Saved entries:
(** The ids [POST /knowledge/add] has upserted: ["manual"], a clock reading
    of this very request, and the index of the chunk, the indices
    increasing. *)
Lemma knowledge_add_ids (req_body : json) (t : jsstring) (s s' : state)
    (resp : response) :
  Json.prop req_body (JS.lit "text") = Some (JStr t) ->
  knowledge_add_post req_body s = (inr resp, s') ->
  exists stamps,
    List.map id (concat (upserts (new_events s s')))
    = List.map (stamped (JS.lit "manual")) stamps
    /\ Forall (fun st => In (fst st) (clock_readings (new_events s s'))) stamps
    /\ StronglySorted lt (List.map snd stamps).
Proof.
  intros Ht Hrun.
  assert (Hnone : upserts (new_events s s') = [] ->
    exists stamps,
      List.map id (concat (upserts (new_events s s')))
      = List.map (stamped (JS.lit "manual")) stamps
      /\ Forall (fun st => In (fst st) (clock_readings (new_events s s'))) stamps
      /\ StronglySorted lt (List.map snd stamps)).
  { intros ->. exists []. repeat split; constructor. }
  destruct t as [|c t0].
  { unfold knowledge_add_post in Hrun. rewrite Ht in Hrun. simpl in Hrun.
    injection Hrun as <- <-. apply Hnone. unfold new_events.
    rewrite drop_all. reflexivity. }
  rewrite (knowledge_add_run req_body (c :: t0) s Ht) in Hrun by discriminate.
  destruct pinecone_handle as [e|].
  { injection Hrun as <- <-. apply Hnone. unfold new_events.
    rewrite drop_all. reflexivity. }
  set (label := Json.prop req_body (JS.lit "source")) in *.
  set (chunks := JS.split (JS.match_sep JS.blank_line) (c :: t0)) in *.
  destruct (build_records_quiet (JS.lit "manual") label chunks 0 s) as (evs0 & Ha0 & Hq0).
  destruct (build_records (JS.lit "manual") label 0 chunks s) as [[e|records] s1] eqn:Hb.
  { injection Hrun as <- <-. apply Hnone. simpl in Ha0.
    rewrite (new_events_advance _ _ _ Ha0). exact Hq0. }
  clear Hnone Ha0 Hq0 evs0.
  destruct (build_records_inv _ _ _ _ _ _ _ Hb)
    as (evs & stamps & Ha & Hq & _ & Hid & Hst & Hsort).
  destruct (upsert_loop_prefix records (length records) 0 s1) as (issued & k & Ha2 & Hpre).
  fold (upsert_batches records) in Ha2.
  assert (Hs2 : s' = snd (upsert_batches records s1)).
  { destruct (upsert_batches records s1) as [[e|u] s2]; injection Hrun as _ <-; reflexivity. }
  rewrite <- Hs2 in Ha2.
  pose proof (new_events_advance _ _ _ (advance_trans _ _ _ _ _ Ha Ha2)) as Hev.
  rewrite Hev, upserts_app, Hq, upserts_map_Upsert. simpl.
  rewrite Hpre, drop_0.
  exists (take k stamps). split; [|split].
  - rewrite <- !firstn_map, Hid. reflexivity.
  - apply Forall_take. eapply Forall_impl; [exact Hst|].
    simpl. intros st [Hin _]. rewrite clock_readings_app.
    apply in_or_app. left. exact Hin.
  - rewrite <- firstn_map. apply sorted_take. exact Hsort.
Qed.

End UpsertedIds.

Section Positions.
Context {P : Platform}.
(** On the page that links to itself the traversal never returns: whatever
    the budget, it is used up, with as many fetches as the budget. *)
Lemma loop_site_never_done (fuel : nat) :
  snd (@parse_results (spec_scraper loop_site) fuel (loop_page, [])
         (new_scraper loop_site)) = Unfinished /\
  length (fetched (fst (@parse_results (spec_scraper loop_site) fuel
                          (loop_page, []) (new_scraper loop_site)))) = fuel.
Proof.
  apply (@parse_results_unfinished (spec_scraper loop_site) fuel
           (loop_page, []) (new_scraper loop_site)).
  apply loop_site_chain_never_ends.
Qed.

(** C1, as stated, fails: no set of visited addresses is kept.  On a page
    whose next link leads back to itself the one address is fetched again
    and again; five levels deep the traversal has fetched it five times and
    has not ended. *)
Lemma cycle_followed_again :
  snd (@parse_results (spec_scraper loop_site) 5 (loop_page, [])
         (new_scraper loop_site)) = Unfinished /\
  fetched (fst (@parse_results (spec_scraper loop_site) 5 (loop_page, [])
                  (new_scraper loop_site)))
  = repeat "https://www.texasbar.com/results?page=1" 5 /\
  length (nodup string_dec
            (fetched (fst (@parse_results (spec_scraper loop_site) 5
                             (loop_page, []) (new_scraper loop_site))))) = 1.
Proof. repeat split; vm_compute; reflexivity. Qed.
(** A handled pair on machine floats: one impulse and one push. *)
Lemma collide_conserves_witness :
  let A : Ball spec_float := ballAt 1 100 100 0 0 in
  let B : Ball spec_float := ballAt 1 120 100 10 0 in
  exists A' B' P Q,
    collide A B = Some (A', B') /\
    velocity A' = vadd (velocity A) P /\
    velocity B' = vsub (velocity B) P /\
    position A' = vadd (position A) (vneg Q) /\
    position B' = vadd (position B) Q.
Proof.
  intros A B.
  assert (Hres : resolves A B = true) by (vm_compute; reflexivity).
  set (A' := (bounce (normal A B) (vrel A B) A B).1).
  set (B' := (bounce (normal A B) (vrel A B) A B).2).
  assert (Hc : collide A B = Some (A', B')).
  { rewrite collide_eq, Hres. subst A' B'. by rewrite <- surjective_pairing. }
  generalize (collide_conserves A B A' B' SFmul_opp_l Hc).
  rewrite Hres. intros (P & Q & _ & _ & HvA & HvB & HpA & HpB & _).
  exists A', B', P, Q.
  exact (conj Hc (conj HvA (conj HvB (conj HpA HpB)))).
Defined.
End Instances.

(** ** Further laws of the collision simulation, in any scalar arithmetic *)
Section CollisionLaws.
Context {F : Type} `{Scalar F}.
Local Open Scope scalar_scope.
Implicit Types (A B b : Ball F) (bs : list (Ball F)) (w : World F).
Implicit Types (p m : Vec2 F) (bd : FloatRect F).
(** An estimate, once the transform service answers, brings out the
    arrow. *)
Lemma emits_arrow (tan atan : float -> float) :
  emits tan atan arrow_identity.
Proof.
  set (w := fresh_world (inr (response_at 0 0 1))).
  set (res := {| est_point := Point0 |}).
  destruct (kalman_callback_publishes_arrow w res (response_at 0 0 1)
              eq_refl eq_refl)
    as (arrow & s' & Hcb & Hpub & _ & _ & Hi).
  exists w, [Node.est_apple_pos res], arrow.
  split; [reflexivity |]. split; [| exact Hi].
  unfold Node.spin. cbn [fold_left Node.deliver Node.start Node.kal_proc
    Node.world]. rewrite Hcb. cbn [state_of Node.world]. rewrite Hpub.
  now left.
Qed.

Lemma identities_NoDup : NoDup identities.
Proof.
  unfold identities, cam_box_identity, cam_fov_identity, arrow_identity.
  repeat constructor; cbn [In]; intuition discriminate.
Qed.

(** C7, as stated, fails: no four distinct identities are emitted,
    whatever the C library. *)
Lemma C7_counterexample :
  ~ (exists (tan atan : float -> float) (l : list (string * Z)),
       NoDup l /\ List.length l = 4%nat
       /\ forall i, In i l -> emits tan atan i).
Proof.
  intros (tan & atan & l & Hnd & Hlen & Hem).
  assert (Hincl : incl l identities).
  { intros i Hi. apply (emits_identities tan atan), Hem, Hi. }
  pose proof (NoDup_incl_length Hnd Hincl) as Hle.
  rewrite Hlen in Hle. cbn in Hle. lia.
Qed.

(** C7, amended: the identities emitted on the drawing topic are three,
    all distinct: the camera box, the camera cone and the estimate arrow,
    each with id 0 in a namespace of its own. *)
Theorem C7_three_identities (tan atan : float -> float) :
  (forall i, emits tan atan i <-> In i identities)
  /\ identities = [ ("applevision_cam_box", 0%Z);
                    ("applevision_cam_fov", 0%Z);
                    ("applevision_arrow", 0%Z) ]
  /\ NoDup identities
  /\ NoDup (map fst identities)
  /\ List.length identities = 3%nat.
Proof.
  split; [| split; [reflexivity | split; [apply identities_NoDup | split]]].
  - intros i. split; [apply emits_identities |].
    intros [<- | [<- | [<- | []]]].
    + apply emits_cam.
    + apply emits_cam.
    + apply emits_arrow.
  - cbn. repeat constructor; cbn [In]; intuition discriminate.
  - reflexivity.
Qed.
(** * Gmail attachment synchroniser: a shallow embedding of [app/app.py]

    The module receives Pub/Sub push notifications for one mailbox, reads the
    mailbox history since the last stored [historyId], uploads the attachments
    of the new INBOX messages to a bucket and stores the new [historyId].

    Python values are modelled by the types below; the Datastore entity, the
    bucket and the outbound calls form an explicit [world] threaded through a
    small state-and-exception monad.  Library functions whose code is not part
    of the module (base64, UTF-8, JSON, [int] on strings, the iteration order
    of a set, the storage backend) are taken as a parameter, so every theorem
    holds for any behaviour they may have.  The Gmail service is an argument
    of the functions, as in the source.

    Not modelled: logging, the two watch endpoints, floating-point JSON
    numbers, requests that [request.get_json()] refuses before the view
    reads the envelope, and failures of the Datastore requests themselves (a read or a
    write of the entity always succeeds once the client exists). *)

From Stdlib Require Import ZArith Ascii String List Lia.
From Stdlib.Strings Require Import Byte.
From stdpp Require Import base tactics option list numbers strings pretty gmap.

Local Open Scope string_scope.
Local Open Scope list_scope.

(** ** Strings

    A Python string is a [string], read character by character.  The
    patterns of [sanitize_filename] name ASCII characters only, so every
    other character is treated alike. *)

(** [string_all p s]: every character of [s] satisfies [p]. *)
Fixpoint string_all (p : ascii → bool) (s : string) : bool :=
  match s with
  | EmptyString => true
  | String c s' => p c && string_all p s'
  end.

(** ** [sanitize_filename] *)

Definition in_range (lo hi c : ascii) : bool :=
  ((N_of_ascii lo <=? N_of_ascii c) && (N_of_ascii c <=? N_of_ascii hi))%N.

(** The character class [[a-zA-Z0-9_.-]] of the first substitution. *)
Definition safe_char (c : ascii) : bool :=
  in_range "a" "z" c || in_range "A" "Z" c || in_range "0" "9" c
  || Ascii.eqb c "_" || Ascii.eqb c "." || Ascii.eqb c "-".

(** The characters removed by [strip('_.-')]. *)
Definition strip_char (c : ascii) : bool :=
  Ascii.eqb c "_" || Ascii.eqb c "." || Ascii.eqb c "-".

(** [re.sub(r'[^a-zA-Z0-9_.-]', '_', filename)] *)
Fixpoint replace_unsafe (s : string) : string :=
  match s with
  | EmptyString => EmptyString
  | String c s' => String (if safe_char c then c else "_"%char) (replace_unsafe s')
  end.

(** [re.sub(r'_+', '_', sani)]: of a run of underscores only the last one is
    kept. *)
Fixpoint collapse_underscores (s : string) : string :=
  match s with
  | EmptyString => EmptyString
  | String c s' =>
      match s' with
      | String c' _ =>
          if Ascii.eqb c "_" && Ascii.eqb c' "_" then collapse_underscores s'
          else String c (collapse_underscores s')
      | EmptyString => String c EmptyString
      end
  end.

(** [str.lstrip(chars)] and [str.rstrip(chars)]; [strip] does both. *)
Fixpoint lstrip (p : ascii → bool) (s : string) : string :=
  match s with
  | EmptyString => EmptyString
  | String c s' => if p c then lstrip p s' else s
  end.

Fixpoint rstrip (p : ascii → bool) (s : string) : string :=
  match s with
  | EmptyString => EmptyString
  | String c s' =>
      match rstrip p s' with
      | EmptyString => if p c then EmptyString else String c EmptyString
      | r => String c r
      end
  end.

Definition strip (p : ascii → bool) (s : string) : string := rstrip p (lstrip p s).

(** The three rewriting steps of [sanitize_filename], before the fallback. *)
Definition sanitized_form (filename : string) : string :=
  strip strip_char (collapse_underscores (replace_unsafe filename)).

(** [filename] is [None] for Python's [None]; [if not filename] holds for
    [None] and for the empty string. *)
Definition sanitize_filename (filename : option string) : string :=
  match filename with
  | None | Some EmptyString => "unnamed_attachment"
  | Some f =>
      match sanitized_form f with
      | EmptyString => "attachment"
      | sani => sani
      end
  end.

(** What a sanitized name must satisfy: it is not empty, uses characters of
    [[A-Za-z0-9_.-]] only, holds no two adjacent underscores, and neither
    starts nor ends with one of [_.-]. *)
Definition well_formed_name (r : string) : Prop :=
  r ≠ "" ∧
  string_all safe_char r = true ∧
  (∀ s1 s2, r ≠ s1 +:+ "__" +:+ s2) ∧
  (∀ c s, r = String c s → strip_char c = false) ∧
  (∀ s c, r = s +:+ String c "" → strip_char c = false).
Lemma order_refs_output_witness :
  ∃ w' head lines tail cites data',
    order_refs "t.tex" None demo_world = (Ok (), w') ∧
    readlines (input_text "t.tex" demo_world)
      = head ++ startdata :: lines ++ enddata :: tail ∧
    length head = 1%nat ∧ length lines = (5 - 1 - 1)%nat ∧
    input_text "t.tex" demo_world =
      Py.concat head +:+ startdata +:+ Py.concat lines +:+ enddata +:+ Py.concat tail ∧
    extract_cites [PyInt 1] (row_split <$> lines) = Ok cites ∧
    table_refs w' = create_ref_dict (split_cites cites) (table_refs demo_world) ∧
    rewrite_rows (table_refs w') [PyInt 1] (split_cites cites) (row_split <$> lines)
      = Ok data' ∧
    files w' = <["t.tex" +:+ "_new" :=
        Py.concat head +:+ startdata +:+
        rows_text (Py.join " & " <$> data') +:+
        enddata +:+ Py.nl +:+
        table_note_gen (dict_order (env demo_world)) (table_refs w') +:+ Py.nl +:+
        Py.concat tail]> (files demo_world).
Proof.
  apply (order_refs_output "t.tex" None demo_world 1 5 [PyInt 1]).
  - split; [done|]. exists demo_text. by vm_compute.
  - by repeat split.
  - by vm_compute.
  - by vm_compute.
  - lia.
  - by vm_compute.
  - vm_compute. repeat constructor; eexists; repeat split; reflexivity.
Defined.

(** C4 as the specification words it does not hold: the code writes the end
    marker line, which ends in a line feed already, followed by one more
    line feed, so an empty line stands between the end marker and the
    footnote, in whatever order the dictionary lists its entries. *)
Lemma order_refs_output_has_empty_line :
  let note := "\tablenotetext{}{{\bf References.} (1) \citet{SmithA}, (2) \citet{JonesB}}" in
  (∀ order,
     files (order_refs "t.tex" None (with_order order demo_world)).2 !! "t.tex_new" = Some (
       "\begin{deluxetable}{lc}" +:+ Py.nl +:+
       "\startdata" +:+ Py.nl +:+
       "HD 1  & 1 \\" +:+ Py.nl +:+
       "HD 2  & 2 \\" +:+ Py.nl +:+
       "HD 3  & 1" +:+ Py.nl +:+
       "\enddata" +:+ Py.nl +:+
       Py.nl +:+
       note +:+ Py.nl +:+
       "\end{deluxetable}" +:+ Py.nl)) ∧
  (∀ order,
     files (order_refs "t.tex" None (with_order order demo_world)).2 !! "t.tex_new" ≠ Some (
       output_text_spec (readlines demo_text) ["HD 1  & 1"; "HD 2  & 2"; "HD 3  & 1"]
         note 1 5)).
Proof.
  assert (∀ order, order_refs "t.tex" None (with_order order demo_world)
            = ((order_refs "t.tex" None demo_world).1,
               with_order order (order_refs "t.tex" None demo_world).2)) as H.
  { intros order. apply order_refs_with_order, rank_injective_check.
    vm_compute. repeat constructor; set_solver. }
  split; intros order; rewrite H; by vm_compute.
Qed.

(** ** All or nothing *)

Lemma locate_missing_marker table cols :
  startdata ∉ table ∨ enddata ∉ table → locate table cols = Raise ValueError.
Proof.
  unfold locate. intros [H|H]; apply list_index_None in H.
  - by rewrite H.
  - rewrite H. by destruct (Py.list_index startdata table).
Qed.

Lemma extract_cites_Raise col data row c field :
  row ∈ data → c ∈ col → getitem_val row c = Ok field →
  Py.mem_char "{" field = false ∨ Py.mem_char "}" field = false →
  ∃ e, extract_cites col data = Raise e.
Proof.
  intros Hrow Hc Hfield Hlack. apply cite_of_field_Raise in Hlack as [e He].
  assert (∃ e', mapM (cite_of row) col = Raise e') as [e' He'].
  { eapply mapM_Raise; [exact Hc|]. unfold cite_of. rewrite Hfield. exact He. }
  eapply mapM_Raise; [exact Hrow|exact He'].
Qed.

- WHAT IS BEING ASKED: A word-for-word copy of the lines above from the one with "strip strip_char (collapse_underscores" through the one with "demo_world = (Ok (), w') ∧", inclusive, is the only output wanted.

- FINISHED TASK:
  strip strip_char (collapse_underscores (replace_unsafe filename)).

(** [filename] is [None] for Python's [None]; [if not filename] holds for
    [None] and for the empty string. *)
Definition sanitize_filename (filename : option string) : string :=
  match filename with
  | None | Some EmptyString => "unnamed_attachment"
  | Some f =>
      match sanitized_form f with
      | EmptyString => "attachment"
      | sani => sani
      end
  end.

(** What a sanitized name must satisfy: it is not empty, uses characters of
    [[A-Za-z0-9_.-]] only, holds no two adjacent underscores, and neither
    starts nor ends with one of [_.-]. *)
Definition well_formed_name (r : string) : Prop :=
  r ≠ "" ∧
  string_all safe_char r = true ∧
  (∀ s1 s2, r ≠ s1 +:+ "__" +:+ s2) ∧
  (∀ c s, r = String c s → strip_char c = false) ∧
  (∀ s c, r = s +:+ String c "" → strip_char c = false).
Lemma order_refs_output_witness :
  ∃ w' head lines tail cites data',
    order_refs "t.tex" None demo_world = (Ok (), w') ∧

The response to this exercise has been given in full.